____ DATA SHOWN
Lemma around_structs t d s : around t → w_types w !! t = Some d → d_typeKind d ≠ TypeKind_Class → s ∈ d_baseTypeList d →
  is_class (w_types w) (s_type s) = false.
Proof.
  intros Ht Hd Hk Hs. destruct (phase_self _ _ _ _ _ Hp) as (dc & Hdc & Hsc & _). destruct (decide (t = c)) as [->|Hne].
  - assert (dc = d) as -> by congruence. by rewrite cstatic_kind in Hk.
  - destruct (around_type t d Ht Hne Hd) as (d' & Hd' & Hc & Hr). rewrite (phase_is_class _ _ _ _ _ _ Hp).
    rewrite (f_equal d_baseTypeList Hc : d_baseTypeList d = d_baseTypeList d') in Hs.
    rewrite (f_equal d_typeKind Hc : d_typeKind d = d_typeKind d') in Hk. by eapply ready_structs.
Qed.

(** A function of a laid out class that declares an entry is as it was. *)
Lemma declares_before a k f fn : declares w a k f fn → a ≠ c → declares w0 a k f fn.
Proof.
  intros (H1 & H2 & H3 & H4) Ha. assert (Hf : f ∉ own ++ ovs).
  { rewrite elem_of_app. intros [Hf|Hf].
    - apply list_elem_of_lookup in Hf as [j Hj]. destruct (ph_own _ _ _ _ _ Hp j f Hj) as (fn' & Hf' & Ho & _). congruence.
    - apply list_elem_of_lookup in Hf as [j Hj].
      destruct (Forall2_lookup_r _ _ _ _ _ (ph_overrides _ _ _ _ _ Hp) Hj) as (q & _ & fn' & a' & k' & co & st & Hf' & Hk & _). congruence. }
  split; [|done]. by rewrite <- (fr_functions _ _ _ _ (ph_frame _ _ _ _ _ Hp) f Hf).
Qed.

(** The base class an override finds, and the type of the entry. *)
Lemma override_entry a coord start k f fn : findBaseTypeTraverse (w_types w) (S c) c a = Some coord → bc_vtableIndex coord = Some start →
  is_class (w_types w) a = true → declares w a k f fn →
  a ≠ c ∧ ∃ d, w_types w !! c = Some d ∧ default [] (d_vtableStructType d) !! (start + k) = Some (slot_type fn).
Proof.
  intros Hf Hst Ha Hdec.
  destruct (find_coord (w_types w) around a around_closed around_mapped around_structs Ha (S c) c coord) as (π & _ & Hne & Hs & Hv & _);
    [by left|done|]. rewrite Hst in Hv.
  destruct (phase_self _ _ _ _ _ Hp) as (d & Hd & Hsd & Htb). destruct π as [|i π]; [done|].
  cbn in Hs, Hv. rewrite Hd in Hs, Hv. cbn in Hs, Hv. apply bind_Some in Hs as (s & Hi & Hs). rewrite Hi in Hv. cbn in Hv.
  apply add_index_Some in Hv as (v & y & Hv & Hy & ->). pose proof (base_ready i s d Hd Hsd Hi) as Hrs.
  destruct (path_agree (w_types w0) (w_types w) (ready w0)) with (π := π) (t := s_type s) as (A1 & A2 & _); [|..|done|].
  { intros t dt s' Hr Hdt Hs'. by eapply ready_closed. }
  { intros t Hr. eapply phase_base_part; [done|]. by apply ready_ne. }
  rewrite A1 in Hs. rewrite A2 in Hv. pose proof (subobject_ready w0 π W _ _ Hrs Hs) as Hra. pose proof (ready_ne a Hra) as Hac.
  split; [done|]. exists d. split; [done|]. rewrite (phase_is_class _ _ _ _ _ _ Hp) in Ha.
  assert (Hsc : is_class (w_types w0) (s_type s) = true) by (by eapply subobject_class).
  rewrite (tb_slots _ _ _ _ _ Htb i s Hi Hsc) in Hy. injection Hy as <-.
  pose proof Hrs as (ds & Hds & _).
  pose proof (entry_type w0 W π (s_type s) ds a v k f fn Hrs Hds Hsc Hs Hv (declares_before a k f fn Hdec Hac) Ha) as He.
  destruct (tb_struct _ _ _ _ _ Htb) as (l & -> & _). rewrite <- (base_lengths w0).
  2:{ intros t' dt Ht' Hdt. apply list_elem_of_lookup in Ht' as [j Hj]. apply lookup_take_Some in Hj as [Hj _].
      destruct (ph_ready _ _ _ _ _ Hp t') as (dt' & H1 & H2 & _); [by eapply list_elem_of_lookup_2|].
      assert (dt' = dt) as -> by congruence. by eapply ready_typed. }
  rewrite (Nat.add_comm v), <- Nat.add_assoc.
  apply (concat_block _ _ i (s_type s)); [rewrite <- (cstatic_ts d Hsd), list_lookup_fmap, Hi; done|]. rewrite Hds.
  rewrite (is_class_kind _ _ _ Hds) in Hsc. to_prop. by rewrite decide_True.
Qed.
End phase.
________
WORK TO COMPLETE
Would you retype the lines above from the one with "pose proof (entry_type" down to the one with "apply (concat_block _", word for word, both ends included and no other lines?

EXERCISE OUTPUT
  pose proof (entry_type w0 W π (s_type s) ds a v k f fn Hrs Hds Hsc Hs Hv (declares_before a k f fn Hdec Hac) Ha) as He.
  destruct (tb_struct _ _ _ _ _ Htb) as (l & -> & _). rewrite <- (base_lengths w0).
  2:{ intros t' dt Ht' Hdt. apply list_elem_of_lookup in Ht' as [j Hj]. apply lookup_take_Some in Hj as [Hj _].
      destruct (ph_ready _ _ _ _ _ Hp t') as (dt' & H1 & H2 & _); [by eapply list_elem_of_lookup_2|].
      assert (dt' = dt) as -> by congruence. by eapply ready_typed. }
  rewrite (Nat.add_comm v), <- Nat.add_assoc.
  apply (concat_block _ _ i (s_type s)); [rewrite <- (cstatic_ts d Hsd), list_lookup_fmap, Hi; done|]. rewrite Hds.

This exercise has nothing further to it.